Mr. Waters is in the vanguard. At the BookExpo America in New York in May, he and Robert Barrett, an information technology executive, plan to debut Autography. Here’s how an Autography eBook “signing” will work: a reader poses with the author for a photograph, which can be taken with an iPad camera or an external camera. The image immediately appears on the author’s iPad (if it’s shot with an external camera, it’s sent to the iPad via Bluetooth). Then the author uses a stylus to scrawl a digital message below the photo. When finished, the author taps a button on the iPad that sends the fan an e-mail with a link to the image, which can then be downloaded into the eBook.

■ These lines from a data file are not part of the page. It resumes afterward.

(* ===== verification/Readonly.v ===== *)
(** Query nodes (crates/exec/src/readonly_executor.rs) and the execution
    statistics of crates/exec/src/executor_trait.rs.

    The leader is another machine: what its HTTP interface answers is the
    argument [Leader] of the definitions that ask it. *)
From stdpp Require Import base gmap sets list sorting strings.
From Stdlib Require Import ZArith Lia.
From Stdlib Require SpecFloat.
From S2P Require Import Prelude Float64 Types Storage State Tx EngineBase Orderbook Matching Position Risk Funding Liquidation Services Trading Engine EventKeys EventStore RocksEvents Auth Mempool Exec.

(** * Execution statistics (executor_trait.rs) *)

Record ExecutionStats := {
  total_txs : Z;
  successful_txs : Z;
  failed_txs : Z;
  total_time_us : Z;
  avg_time_us : Z;
}.
Definition ExecutionStats_default : ExecutionStats :=
  {| total_txs := 0; successful_txs := 0; failed_txs := 0; total_time_us := 0; avg_time_us := 0 |}.

(** A count that wraps to 0 makes the division panic. *)
Definition record (success : bool) (time_us : Z) (s : ExecutionStats) : option ExecutionStats :=
  let total := wadd64 (total_txs s) 1 in
  let time := wadd64 (total_time_us s) time_us in
  if total =? 0 then None
  else Some {|
    total_txs := total;
    successful_txs := if success then wadd64 (successful_txs s) 1 else successful_txs s;
    failed_txs := if success then failed_txs s else wadd64 (failed_txs s) 1;
    total_time_us := time;
    avg_time_us := time / total |}.

Definition es_success_rate (s : ExecutionStats) : f64 :=
  if total_txs s =? 0 then f64_of_int 0
  else f64_div (f64_of_int (successful_txs s)) (f64_of_int (total_txs s)).
Definition es_tps (s : ExecutionStats) (elapsed_secs : f64) : f64 :=
  if SpecFloat.SFltb (f64_of_int 0) elapsed_secs then f64_div (f64_of_int (total_txs s)) elapsed_secs
  else f64_of_int 0.

Inductive ExecutionMode := Sequential | ValidationOnly.
#[export] Instance ExecutionMode_eq_dec : EqDecision ExecutionMode.
Proof. solve_decision. Defined.
Definition ExecutionMode_default : ExecutionMode := Sequential.

(** * The read-only executor *)

(** [execute_batch] as the trait [TxExecutor] gives it to every executor: each
    transaction in turn, an error no obstacle to the next.  Nothing implements
    the trait. *)
Section executor.
Context {S R : Type} (execute_tx : Transaction -> ST S EngineError R).

Fixpoint execute_in_turn (txs : list Transaction) (s : S) : list (result EngineError R) * S :=
  match txs with
  | [] => ([], s)
  | tx :: txs =>
      let '(r, s) := execute_tx tx s in
      let '(rs, s) := execute_in_turn txs s in (r :: rs, s)
  end.

(** One result per transaction, in their order: the batch is its parts. *)
Lemma execute_in_turn_app txs txs' s :
  execute_in_turn (txs ++ txs') s =
  let '(rs, s1) := execute_in_turn txs s in
  let '(rs', s2) := execute_in_turn txs' s1 in (rs ++ rs', s2).
Proof.
  revert s. induction txs as [|tx txs IH]; intros s; cbn; [by destruct (execute_in_turn txs' s)|].
  destruct (execute_tx tx s) as [r s1]. rewrite IH.
  destruct (execute_in_turn txs s1) as [rs s2]. by destruct (execute_in_turn txs' s2).
Qed.

Lemma execute_in_turn_length txs s : length (execute_in_turn txs s).1 = length txs.
Proof.
  revert s. induction txs as [|tx txs IH]; intros s; cbn; [done|].
  destruct (execute_tx tx s) as [r s1]. specialize (IH s1).
  destruct (execute_in_turn txs s1). cbn in *. by rewrite IH.
Qed.
End executor.

Inductive ReadOnlyError := InitError | NetworkError | ExecutionError | QueryError.

(** One entry of the leader's answer to a request for blocks. *)
Record BlockData := { bd_height : Z; bd_transactions : list Transaction }.

(** What the leader answers; [None] is any failure of the request. *)
Record Leader := {
  lead_status : option Z;
  lead_blocks : Z -> Z -> option (list BlockData);
}.

Record SyncResult := { synced_blocks : Z; new_height : Z; is_synced : bool }.

Record ReadOnlyConfig := {
  leader_url : string;
  sync_interval_secs : Z;
  sync_batch_size : Z;
  verify_state_root : bool;
}.
Definition ReadOnlyConfig_default : ReadOnlyConfig :=
  {| leader_url := "http://localhost:3000"; sync_interval_secs := 5; sync_batch_size := 100;
     verify_state_root := true |}.

Section readonly.
Context {B : Backend} {V : TxEnv} {K : KeyCodec} {C : EventCodec}.

Record ReadOnlyExecutor := {
  ro_engine : Engine;
  ro_event_store : RocksDbEventStore;
  ro_block_height : Z;
}.
Definition ReadOnlyExecutor_new (state : StateManager) (events : gmap (list Z) (list Z)) : ReadOnlyExecutor :=
  {| ro_engine := Engine_new state; ro_event_store := Rocks.new events 1000; ro_block_height := 0 |}.

Definition ro_height (ro : ReadOnlyExecutor) : Z := ro_block_height ro.

Definition fetch_leader_height (leader : Leader) : result ReadOnlyError Z :=
  ok_or NetworkError (lead_status leader).

Definition fetch_transactions (leader : Leader) (from_height to_height : Z)
    : result ReadOnlyError (list (Z * Transaction)) :=
  let* blocks := ok_or NetworkError (lead_blocks leader from_height to_height) in
  Ok (blocks ≫= (fun block => (fun tx => (bd_height block, tx)) <$> bd_transactions block)).

Definition execute_transaction (tx : Transaction) : ST Engine ReadOnlyError unit :=
  st_map_err (fun _ => ExecutionError) (execute_tx_payload_readonly tx).

(** The body of the replay loop; the events are dropped. *)
Definition replay (htx : Z * Transaction) : ST Engine ReadOnlyError unit :=
  let '(height, tx) := htx in
  st_modify (begin_tx (tx_hash tx) height 0) ;;
  execute_transaction tx ;;
  st_modify (fun e => snd (take_events e)).

(** One iteration of the [while] loop. *)
Definition sync_batch (leader : Leader) (current end_ : Z) : ST Engine ReadOnlyError unit :=
  let! txs := st_lift (fetch_transactions leader current end_) in
  st_for txs replay.

(** The loop, in at most [fuel] iterations; [None] when it is still running. *)
Fixpoint sync_loop (fuel : nat) (leader : Leader) (batch_size leader_height current synced : Z) (e : Engine)
    : option (result ReadOnlyError Z * Engine) :=
  match fuel with
  | O => None
  | S fuel =>
      if current <=? leader_height then
        let end_ := Z.min (wsub64 (wadd64 current (as_u64 batch_size)) 1) leader_height in
        match sync_batch leader current end_ e with
        | (Err x, e') => Some (Err x, e')
        | (Ok _, e') =>
            sync_loop fuel leader batch_size leader_height (wadd64 end_ 1)
              (wadd64 synced (wadd64 (wsub64 end_ current) 1)) e'
        end
      else Some (Ok synced, e)
  end.

Definition with_ro_engine (e : Engine) (h : Z) (ro : ReadOnlyExecutor) : ReadOnlyExecutor :=
  {| ro_engine := e; ro_event_store := ro_event_store ro; ro_block_height := h |}.

Definition sync_from_leader (fuel : nat) (leader : Leader) (batch_size : Z) (ro : ReadOnlyExecutor)
    : option (result ReadOnlyError SyncResult * ReadOnlyExecutor) :=
  let current_height := ro_block_height ro in
  match fetch_leader_height leader with
  | Err x => Some (Err x, ro)
  | Ok leader_height =>
      if leader_height <=? current_height then
        Some (Ok {| synced_blocks := 0; new_height := current_height; is_synced := true |}, ro)
      else
        match sync_loop fuel leader batch_size leader_height (wadd64 current_height 1) 0 (ro_engine ro) with
        | None => None
        | Some (Err x, e) => Some (Err x, with_ro_engine e current_height ro)
        | Some (Ok synced, e) =>
            Some (Ok {| synced_blocks := synced; new_height := leader_height; is_synced := true |},
                  with_ro_engine e leader_height ro)
        end
  end.

(** ** Queries *)
Definition ro_get_balance (ro : ReadOnlyExecutor) (address : Address) (asset_id : Z) : result ReadOnlyError Z :=
  map_err (fun _ => QueryError) (get_balance (en_state (ro_engine ro)) address asset_id).
Definition ro_get_position (ro : ReadOnlyExecutor) (address : Address) (market_id : Z)
    : result ReadOnlyError (option Position) :=
  map_err (fun _ => QueryError) (get_position (en_state (ro_engine ro)) address market_id).
Definition ro_get_order (ro : ReadOnlyExecutor) (order_id : Z) : result ReadOnlyError (option Order) :=
  map_err (fun _ => QueryError) (get_order (en_state (ro_engine ro)) order_id).
Definition ro_get_orderbook (ro : ReadOnlyExecutor) (_market_id : Z) : result ReadOnlyError (list Order) :=
  Ok [].
Definition get_events_by_block (ro : ReadOnlyExecutor) (from to : Z) : result ReadOnlyError (list DomainEvent) :=
  map_err (fun _ => QueryError) (Rocks.get_by_block_range (ro_event_store ro) from to).
Definition get_events_by_tx (ro : ReadOnlyExecutor) (tx_hash : B256) : result ReadOnlyError (list DomainEvent) :=
  map_err (fun _ => QueryError) (Rocks.get_by_tx (ro_event_store ro) tx_hash).
Definition get_events_by_address (ro : ReadOnlyExecutor) (address : Address) (limit : nat)
    : result ReadOnlyError (list DomainEvent) :=
  map_err (fun _ => QueryError) (Rocks.get_by_address (ro_event_store ro) address limit).
Definition ro_state_root (ro : ReadOnlyExecutor) : B256 := state_root (en_state (ro_engine ro)).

Wait time? About two and a half minutes. Bragging potential? Endless: Readers can post the personalized photo to their Facebook and Twitter accounts.

Autography has been tested at book signings in the United States and abroad, including on visits to Army troops, when Mr. Waters signed an eBook in a plane some 36,000 feet over Iraq. (Mr. Waters said soldiers opt for Kindles because they fit perfectly into the pants pocket of their uniforms.)

Recently, he signed eBooks for fans in Dublin while on a radio show in Florida by sending callers an e-mail with a link to his autograph.

Rachel Chou, chief marketing officer for Open Road Integrated Media, a publishing and marketing company that has organized e-signings, said that within the year consumers should expect to see a variety of advances in digital signing, including eBooks that are sold with blank pages for that purpose. Some devices already have their own solutions, like Sony’s Reader, which enables authors to use a stylus to sign a page on its screen.

Even so, Ms. Chou suggested that not all readers care about autographs. “We’re struggling with the idea: is it about the autograph or is it about the takeaway that you met that person?” she said. In an age of “look at me!” status updates, she thinks it’s the latter. Last year, Open Road organized an e-signing in San Francisco for Jonathon King’s “Midnight Guardians” at Bouchercon by the Bay, an annual mystery convention. Instead of signing his name over and over, Mr. King posed with fans for photographs, which were given to them on USB memory sticks loaded with exclusive information, like video interviews.

In the end, readers will get more for their money. Then again, they’ll have to strike a pose at book signings.